Equally unsurprisingly, Tony Blair stated that he was a great admirer of King Abdullah. The man who helped to bring democracy to Iraq described the monarch as a ‘staunch advocate of inter-faith relations’. Along the same lines, David Cameron praised King Abdullah’s efforts in ‘strengthening understanding between faiths’. Westminster Abbey was even flying the flag at half-mast to salute the deceased tyrant. Yet, it is illegal in Saudi Arabia for a Muslim to abandon his or her faith, while Christians are being systematically threatened, for instance, by raiding prayer meetings as happened last September. It would be interesting to know whether Mr Cameron’s inter-faith sympathy understands the 1,000 lashes awarded to the Saudi blogger Raif Badawi for criticising Muslim clerics or the fact that witchcraft, adultery, and apostasy are punishable by death under the Saudi Arabian law. Alternatively, he might just be a hard-core closet cultural relativist sympathetic to the Wahhabist tradition.
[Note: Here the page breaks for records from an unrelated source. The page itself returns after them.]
(** An array of one element, nested [n] deep around a null: header [0x0f]
    (array, one-byte size, four-byte offsets), size 1, the offsets 0 and
    the length of the element, then the element. *)
Fixpoint nested_arrays (n : nat) : bytes :=
  match n with
  | O => [x00]
  | S m =>
    [x0f; x01] ++ le32 0 ++ le32 (len (nested_arrays m)) ++ nested_arrays m
  end.



(** ** Sample buffers *)

(** The dictionary with the keys "a" (id 0) and "b" (id 1): one-byte
    offsets, two entries, offsets 0, 1, 2. *)
Definition sample_metadata : bytes := [x01; x02; x00; x01; x02; x61; x62].

(** An object whose two fields are stored as "b" then "a", holding the
    one-byte integers 1 and 2. *)
Definition sample_object : bytes :=
  [x02; x02; x01; x00; x00; x02; x04; x0c; x01; x0c; x02].

(** The same object with both field ids 0: the key "a" twice. *)
Definition sample_object_dup : bytes :=
  [x02; x02; x00; x00; x00; x02; x04; x0c; x01; x0c; x02].

(** The array of the one-byte integers 1 and 2. *)
Definition sample_array : bytes :=
  [x03; x02; x00; x02; x04; x0c; x01; x0c; x02].

(** A dictionary of one key whose only byte, 0xff, is not UTF-8. *)
Definition sample_metadata_bad_utf8 : bytes := [x01; x01; x00; x01; xff].
(** [func (r *RedisRepo) FindAll(ctx, page) (FindResults, error)] *)
Definition FindAll (page : FindAllPage)
  : IO (outcome (result FindResults)) :=
  let* res := SScan "orders" (Offset page) (int64_of_uint64 (Size page)) in
  let '(keys, cursor) := Val res in
  match Err res with
  | Some err => ret (Return (Fail (wrapError "faiied to get order ids" err)))
  | None =>
      if decide (length keys = 0%nat) then
        ret (Return (Ok {| Orders := []; Cursor := 0 |}))
      else
        let* xs := MGet keys in
        match Err xs with
        | Some err =>
            ret (Return (Fail (wrapError "error fetching Orders" err)))
        | None =>
            ret (match decode_rows (Val xs) with
                 | Return (Ok orders) =>
                     Return (Ok {| Orders := orders; Cursor := cursor |})
                 | Return (Fail err) => Return (Fail err)
                 | Panic msg => Panic msg
                 end)
        end
  end.

(** A caller that pages through the index as the contract of [FindAll]
    asks: start at offset 0, pass each returned cursor to the next call,
    stop at cursor 0 (or at the first call that does not return a page).
    [calls] bounds the number of calls. *)
Fixpoint FindEvery (calls : nat) (size offset : N)
  : IO (outcome (result (list Order))) :=
  match calls with
  | O => ret (Return (Ok []))
  | S calls' =>
      let* got := FindAll {| Size := size; Offset := offset |} in
      match got with
      | Panic msg => ret (Panic msg)
      | Return (Fail err) => ret (Return (Fail err))
      | Return (Ok page) =>
          if decide (Cursor page = 0%N) then ret (Return (Ok (Orders page)))
          else
            let* more := FindEvery calls' size (Cursor page) in
            ret (match more with
                 | Return (Ok orders) => Return (Ok (Orders page ++ orders)%list)
                 | stopped => stopped
                 end)
      end
  end.

(** ** Store predicates of the specification *)

(** The primary record of a key, if any. *)
Definition primary (s : Server) (key : string) : option string :=
  Strings s !! key.

(** The index set [orders]. *)
Definition index (s : Server) : gset string :=
  default ∅ (Sets s !! "orders").

(** A value that [json.Unmarshal] decodes into an Order. *)
Definition valid_record (v : string) : Prop :=
  exists order, json_Unmarshal v = Ok order.

(** I1: every key of the index has a primary record that decodes. *)
Definition I1 (s : Server) : Prop :=
  forall key, key ∈ index s ->
    exists v, primary s key = Some v /\ valid_record v.

(** Every primary record decodes. *)
Definition records_valid (s : Server) : Prop :=
  forall key v, primary s key = Some v -> valid_record v.

(** The first [n] round trips reach the server. *)
Fixpoint delivers (n : nat) (fs : list (option string)) : bool :=
  match n, fs with
  | O, _ => true
  | S _, [] => true
  | S n', None :: rest => delivers n' rest
  | S _, Some _ :: _ => false
  end.

(** The server after the two commands [Insert] sends, and after the two
    [DeleteByID] sends. *)
Definition after_Insert (key data : string) (s : Server) : Server :=
  (serve (SADD "orders" key) (serve (SETNX key data) s).2).2.

Definition after_DeleteByID (key : string) (s : Server) : Server :=
  (serve (SREM "orders" key) (serve (DEL key) s).2).2.

(** The count that reaches the server for a page. *)
Definition page_count (page : FindAllPage) : Z :=
  sent_count (int64_of_uint64 (Size page)).

End RedisRepo.

(* ===================================================================== *)
(** * [package model] and the codec *)
(* ===================================================================== *)

Module model.

(** Modelled from the spec: [package model] is missing from the sources.
    The specification gives a line item "at minimum an item identifier and
    quantity". *)
Record LineItem : Type := {
  ItemID : string;
  Quantity : N
}.
(** * Kubernetes ingress provider: translation of ingresses into a dynamic
      configuration (pkg/provider/kubernetes/ingress/kubernetes.go)

    A shallow embedding of the provider: the Go structs become records, the
    cluster client becomes a record of functions over one snapshot, maps
    become [gmap]s, fallible functions return a sum, a Go panic becomes the
    [Panic] outcome, and the observable effects (secret fetches, status
    updates, log lines) are collected in a trace. An int32 is carried as a
    [Z]: the code compares and prints port numbers and never computes with
    them. *)

From Stdlib Require Import ZArith String Ascii List Lia.
From Stdlib Require Import Decimal DecimalZ DecimalPos DecimalString.
From Stdlib Require Import Sorting.Sorted Permutation OrdersEx.
From stdpp Require Import base option list gmap strings sorting.

Local Open Scope Z_scope.
Local Open Scope string_scope.
Local Open Scope list_scope.

(** ** Go standard library: strings, strconv, fmt *)

(** [error] values are compared and printed only through their text. *)
Definition error := string.

(** strconv.Itoa, and the [%d] verb of fmt on an int32. *)
Definition itoa (n : Z) : string := NilZero.string_of_int (Z.to_int n).

Module strings.

(** strings.ReplaceAll(s, ".", "-") (and strings.Replace with n = -1):
    both patterns are one byte long, so the replacement is bytewise. *)
Fixpoint ReplaceAll (s : string) (old new : ascii) : string :=
  match s with
  | EmptyString => EmptyString
  | String c rest =>
      String (if Ascii.eqb c old then new else c) (ReplaceAll rest old new)
  end.

Fixpoint Join (elems : list string) (sep : string) : string :=
  match elems with
  | [] => ""
  | [e] => e
  | e :: rest => e +:+ sep +:+ Join rest sep
  end.

Definition HasPrefix (s prefix : string) : bool := String.prefix prefix s.

(** strings.Split(s, sep) for a one-byte separator; [cur] is the field
    being read, in reverse. *)
Fixpoint SplitFrom (s : string) (sep : ascii) (cur : string) : list string :=
  match s with
  | EmptyString => [String.rev cur]
  | String c rest =>
      if Ascii.eqb c sep then String.rev cur :: SplitFrom rest sep ""
      else SplitFrom rest sep (String c cur)
  end.
(** * Block Search: the document section splitter

    A shallow embedding of the splitting subsystem of [BlockSearch-Mac.py]
    (classes [Section], [StyleProcessor], [FilenameManager] and
    [DocxSplitter]) and the properties of its specification, with the
    worker thread of [DocSplitterDialog] and the file search of
    [JSONToWordConverter].

    Conventions of the embedding.
    - Python [str] is [string]; every [ascii] stands for the code point of
      the same number (0..255).
    - Python [int] is [Z] where it can be negative (heading levels,
      indices), [nat] for loop counters and list positions.
    - A [dict] is a [gmap], a [set] a [gset], a [list] a [list].
    - A function that can raise returns [option]; [None] is the uncaught
      exception. *)

From Stdlib Require Import ZArith List Ascii String Lia.
From Stdlib Require Import Floats.SpecFloat.
From stdpp Require Import base decidable option list gmap sets strings pretty sorting.

Local Open Scope Z_scope.
Local Open Scope nat_scope.

(** ** Strings as sequences of code points *)

Module Str.

Definition chars (s : string) : list ascii := list_ascii_of_string s.
Definition of_chars (l : list ascii) : string := string_of_list_ascii l.

(** [str.isspace] on one code point below 256 (the test behind [\s] of
    [re] and behind [str.strip()] without argument): TAB..CR, FS..US,
    space, NEL and NBSP. *)
Definition is_space (c : ascii) : bool :=
  let n := nat_of_ascii c in
  ((9 <=? n) && (n <=? 13)) || ((28 <=? n) && (n <=? 32))
  || (n =? 133) || (n =? 160).

(** [s.lstrip(cs)], [s.rstrip(cs)] and [s.strip(cs)], the character set
    given as a test. *)
Fixpoint lstrip (p : ascii → bool) (l : list ascii) : list ascii :=
  match l with
  | [] => []
  | c :: l' => if p c then lstrip p l' else l
  end.

Fixpoint rstrip (p : ascii → bool) (l : list ascii) : list ascii :=
  match l with
  | [] => []
  | c :: l' =>
      match rstrip p l' with
      | [] => if p c then [] else [c]
      | r => c :: r
      end
  end.

Definition strip (p : ascii → bool) (l : list ascii) : list ascii :=
  rstrip p (lstrip p l).

(** [re.sub(p+, r, s)] for a one-character class [p] and a one-character
    replacement [r]: every maximal run of [p] characters becomes one [r].
    [in_run] tells that the previous character belonged to a run. *)
Fixpoint sub_runs (p : ascii → bool) (r : ascii) (in_run : bool)
    (l : list ascii) : list ascii :=
  match l with
  | [] => []
  | c :: l' =>
      if p c then
        if in_run then sub_runs p r true l' else r :: sub_runs p r true l'
      else c :: sub_runs p r false l'
  end.

(** [re.sub(p, '', s)] for a one-character class [p]. *)
Definition delete_chars (p : ascii → bool) (l : list ascii) : list ascii :=
  List.filter (λ c, negb (p c)) l.

(** [s[:n]] for a Python integer [n]: a negative [n] counts from the
    end. *)
Definition slice_to (n : Z) (l : list ascii) : list ascii :=
  if (n <? 0)%Z then take (length l - Z.to_nat (- n)) l
  else take (Z.to_nat n) l.

(** [not s.strip()]: the text is empty or whitespace only. *)
Definition blank (s : string) : bool :=
  match strip is_space (chars s) with
  | [] => true
  | _ :: _ => false
  end.

(** No two neighbours of the list are both [p] characters. *)
Fixpoint no_adj (p : ascii → bool) (l : list ascii) : Prop :=
  match l with
  | c :: l' =>
      match l' with
      | d :: _ => ¬ (p c = true ∧ p d = true)
      | [] => True
      end ∧ no_adj p l'
  | [] => True
  end.

(** The first, the last character of the list is no [p] character. *)
Definition head_free (p : ascii → bool) (l : list ascii) : Prop :=
  ∀ c, head l = Some c → p c = false.

Definition last_free (p : ascii → bool) (l : list ascii) : Prop :=
  ∀ c, last l = Some c → p c = false.

End Str.

(** ** FilenameManager *)

Definition dquote : ascii := "034"%char.
Definition backslash : ascii := "092"%char.

(** The character class of the first substitution: less-than,
    greater-than, colon, double quote, slash, backslash, bar, question
    mark and star. *)
Definition invalid_chars : list ascii :=
  ["<"; ">"; ":"; dquote; "/"; backslash; "|"; "?"; "*"]%char.

Definition invalid_char (c : ascii) : bool :=
  existsb (Ascii.eqb c) invalid_chars.

Definition is_dot (c : ascii) : bool := Ascii.eqb c "."%char.

(** The argument ['._'] of the final [strip]. *)
Definition edge_char (c : ascii) : bool :=
  Ascii.eqb c "."%char || Ascii.eqb c "_"%char.

Definition sanitize_chars (max_length : Z) (l : list ascii) : list ascii :=
  let safe := Str.delete_chars invalid_char l in
  let safe := Str.sub_runs Str.is_space "_"%char false safe in
  let safe := Str.sub_runs is_dot "."%char false safe in
  let safe := Str.slice_to max_length safe in
  Str.strip edge_char safe.

Definition sanitize_filename_len (title : string) (max_length : Z) : string :=
  Str.of_chars (sanitize_chars max_length (Str.chars title)).

(** [sanitize_filename(title)] with the default [max_length = 240]. *)
Definition sanitize_filename (title : string) : string :=
  sanitize_filename_len title 240%Z.

(** What every result of [sanitize_chars] satisfies when [max_length] is
    the natural number [n]. *)
Record sanitized (n : nat) (l : list ascii) : Prop := {
  sanitized_valid : Forall (λ c, invalid_char c = false) l;
  sanitized_no_space : Forall (λ c, Str.is_space c = false) l;
  sanitized_dots : Str.no_adj is_dot l;
  sanitized_length : length l ≤ n;
  sanitized_head : Str.head_free edge_char l;
  sanitized_last : Str.last_free edge_char l
}.

(** [base.rsplit('.', 1)]: the text before and after the last [sep], when
    there is one. *)
Fixpoint rsplit_last (sep : ascii) (l : list ascii)
    : option (list ascii * list ascii) :=
  match l with
  | [] => None
  | c :: l' =>
      match rsplit_last sep l' with
      | Some (h, t) => Some (c :: h, t)
      | None => if Ascii.eqb c sep then Some ([], l') else None
      end
  end.

Definition rsplit1 (sep : ascii) (s : string) : list string :=
  match rsplit_last sep (Str.chars s) with
  | Some (h, t) => [Str.of_chars h; Str.of_chars t]
  | None => [s]
  end.

(** The name tried by [ensure_unique] at the given value of [counter]. *)
Definition candidate (base : string) (counter : nat) : string :=
  match rsplit1 "."%char base with
  | [stem; ext] => stem +:+ "_" +:+ pretty counter +:+ "." +:+ ext
  | _ => base +:+ "_" +:+ pretty counter
  end.

(** The [while filename in used_names] loop; [fuel] bounds the number of
    iterations ([ensure_unique_loop_total] shows that [S (size used)]
    is always enough). *)
Fixpoint ensure_unique_loop (fuel : nat) (base : string) (counter : nat)
    (filename : string) (used_names : gset string) : option string :=
  if decide (filename ∈ used_names) then
    match fuel with
    | O => None
    | S fuel' =>
        ensure_unique_loop fuel' base (S counter) (candidate base counter)
          used_names
    end
  else Some filename.

(** [ensure_unique(filename, used_names)]: the name returned and the set
    after [used_names.add]. *)
Definition ensure_unique (filename : string) (used_names : gset string)
    : option (string * gset string) :=
  name ← ensure_unique_loop (S (size used_names)) filename 1 filename
            used_names;
  Some (name, {[name]} ∪ used_names).

(** [n] successive calls with the same name on one shared set. *)
Fixpoint ensure_unique_calls (n : nat) (filename : string)
    (used_names : gset string) : option (list string * gset string) :=
  match n with
  | O => Some ([], used_names)
  | S n' =>
      '(name, used1) ← ensure_unique filename used_names;
      '(names, used2) ← ensure_unique_calls n' filename used1;
      Some (name :: names, used2)
  end.

(** The set after one call with [base] on the empty set and [k] more
    calls. *)
Definition used_after (base : string) (k : nat) : gset string :=
  {[base]} ∪ list_to_set (candidate base <$> seq 1 k).

(** Successive calls of [ensure_unique] with the names [filenames], in
    order, on one shared set. *)
Fixpoint ensure_unique_all (filenames : list string)
    (used_names : gset string) : option (list string * gset string) :=
  match filenames with
  | [] => Some ([], used_names)
  | filename :: rest =>
      '(name, used1) ← ensure_unique filename used_names;
      '(names, used2) ← ensure_unique_all rest used1;
      Some (name :: names, used2)
  end.

(** ** StyleProcessor *)

(** [s.split()]: the maximal runs of non-whitespace characters. [cur] is
    the token being read, if any. *)
Fixpoint split_go (cur : option (list ascii)) (l : list ascii)
    : list (list ascii) :=
  match l with
  | [] => match cur with Some w => [w] | None => [] end
  | c :: l' =>
      if Str.is_space c then
        match cur with
        | Some w => w :: split_go None l'
        | None => split_go None l'
        end
      else split_go (Some (default [] cur ++ [c])) l'
  end.

Definition split (s : string) : list string :=
  Str.of_chars <$> split_go None (Str.chars s).

Definition digit_value (c : ascii) : option Z :=
  let n := nat_of_ascii c in
  if (48 <=? n) && (n <=? 57) then Some (Z.of_nat (n - 48)) else None.

(** The digits of an [int] literal: decimal digits, single underscores
    allowed between two digits. [after_digit] tells that the previous
    character was a digit. *)
Fixpoint int_digits (acc : Z) (after_digit : bool) (l : list ascii)
    : option Z :=
  match l with
  | [] => if after_digit then Some acc else None
  | c :: l' =>
      match digit_value c with
      | Some d => int_digits (10 * acc + d) true l'
      | None =>
          if Ascii.eqb c "_"%char && after_digit
          then int_digits acc false l'
          else None
      end
  end.

(** [int(s)] in base 10; [None] is [ValueError]. *)
Definition int (s : string) : option Z :=
  match Str.strip Str.is_space (Str.chars s) with
  | c :: l =>
      if Ascii.eqb c "-"%char then Z.opp <$> int_digits 0 false l
      else if Ascii.eqb c "+"%char then int_digits 0 false l
      else int_digits 0 false (c :: l)
  | [] => None
  end.

Inductive WD_STYLE_TYPE := CHARACTER | LIST | PARAGRAPH | TABLE.

Global Instance WD_STYLE_TYPE_eq_dec : EqDecision WD_STYLE_TYPE.
Proof. solve_decision. Defined.

(** A style of [doc.styles]: its name, its type and the name of its base
    style, when it has one. *)
Record Style := {
  style_name : string;
  style_type : WD_STYLE_TYPE;
  base_style : option string
}.

(** [int(name.split()[-1])], the [try] body of both branches. *)
Definition trailing_level (name : string) : option Z :=
  last (split name) ≫= int.

(** One iteration of the loop of [_process_styles]. *)
Definition process_style (heading_levels : gmap string Z) (style : Style)
    : gmap string Z :=
  if decide (style_type style ≠ PARAGRAPH) then heading_levels
  else if String.prefix "Heading " (style_name style) then
    match trailing_level (style_name style) with
    | Some level => <[style_name style := level]> heading_levels
    | None => heading_levels
    end
  else
    match base_style style with
    | Some base_name =>
        if String.prefix "Heading " base_name then
          match trailing_level base_name with
          | Some level => <[style_name style := level]> heading_levels
          | None => heading_levels
          end
        else heading_levels
    | None => heading_levels
    end.

Definition _process_styles (styles : list Style) : gmap string Z :=
  foldl process_style ∅ styles.

(** Two documents' worth of styles used as examples: a built-in heading
    and a custom style based on it, under a plain name and under a name
    that begins with [Heading ]. *)
Definition heading2 : Style :=
  {| style_name := "Heading 2"; style_type := PARAGRAPH;
     base_style := None |}.

Definition block_title : Style :=
  {| style_name := "Block Title"; style_type := PARAGRAPH;
     base_style := Some "Heading 2" |}.

Definition heading_a : Style :=
  {| style_name := "Heading A"; style_type := PARAGRAPH;
     base_style := Some "Heading 2" |}.

(** A custom style based on another custom style, and a heading style
    with a word between [Heading] and its number. *)
Definition sub_block : Style :=
  {| style_name := "Sub Block"; style_type := PARAGRAPH;
     base_style := Some "Block Title" |}.

Definition heading_sub4 : Style :=
  {| style_name := "Heading Sub 4"; style_type := PARAGRAPH;
     base_style := Some "Heading 2" |}.

(** The character style that Word links to a built-in heading. *)
Definition heading2_char : Style :=
  {| style_name := "Heading 2 Char"; style_type := CHARACTER;
     base_style := None |}.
Indeed, human rights organisations, such as Amnesty International, have expressed their concerns over the state of Saudi Arabian civil society. According to Amnesty, the government of Saudi Arabia executed 79 people by mostly beheading them in public. Torture and deception have been used to gain the confessions necessary for convictions. Additionally, nearly a half of those people executed between 1985 and 2013 were foreign nationals convicted under circumstances involving insufficient legal advice and translation. A recent case included a Burmese woman being publicly beheaded in Mecca for killing her husband’s daughter. A hideous crime of unimaginable cruelty, but nothing should legitimate a state to use its authority in manner copied from criminal organisations.
No death of a monarch should override these severe violations of human rights laws and international standards. No effort to create strategic partnerships should go this far as to pardon public executions and whippings. Political realities cannot be completely forgotten, but neither should the realities of all those persecuted and marginalised in the Kingdom of Saudi Arabia.
Thus, may the Western tributes to the courageous reformer be heard in every lash to the back of Raif Badawi.